ACTIVITY:
Write out exactly the lines below that run from the one containing "A shallow embedding" through the one containing "ones a clause", both included, with no other lines.

[Saved entries]

● ● ● ● ● ● ●

(** * MosesQuant: the Python alpha models of [python_examples/strategy_example.py]

    A shallow embedding of [RSIAlphaModel], [MovingAverageCrossAlphaModel] and
    [CompositeAlphaModel], and the properties of their [generate_insights]
    methods.

    Conventions of the embedding.
    - A Python [float] is an IEEE-754 binary64 number: Rocq's primitive
      [float], with its comparisons and its correctly rounded arithmetic.
    - A Python [int] is a [Z]; [len] of a list is the [Z] (or [nat]) length.
    - A call that may raise returns a [result]: [Ok v] or [Raise e].  The
      exceptions of the model are the instances of Python's [Exception], the
      ones a clause [except Exception] catches.
    - The module [moses_quant] (imported as [mq]) is a compiled binding that
      is not part of the Python sources.  The methods of its data provider
      and calculation engine are parameters of the development: functions
      of their arguments that return a list of floats or raise.  Creating
      [mq.PyCalculationEngine()] and [mq.PyDataProvider()] is taken to
      succeed.  Its [PyInsight] is a record whose optional fields start
      unset.
    - [sum] adds from left to right, as it does in the Python versions the
      package declares (3.7 to 3.11).
    - [print] only produces diagnostic output and is left out. *)

From Stdlib Require Import List String ZArith Lia Bool Floats Permutation.
Import ListNotations.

● ● ● ● ● ● ●

SOLUTION BELOW:
    A shallow embedding of [RSIAlphaModel], [MovingAverageCrossAlphaModel] and
    [CompositeAlphaModel], and the properties of their [generate_insights]
    methods.

    Conventions of the embedding.
    - A Python [float] is an IEEE-754 binary64 number: Rocq's primitive
      [float], with its comparisons and its correctly rounded arithmetic.
    - A Python [int] is a [Z]; [len] of a list is the [Z] (or [nat]) length.
    - A call that may raise returns a [result]: [Ok v] or [Raise e].  The
      exceptions of the model are the instances of Python's [Exception], the
      ones a clause [except Exception] catches.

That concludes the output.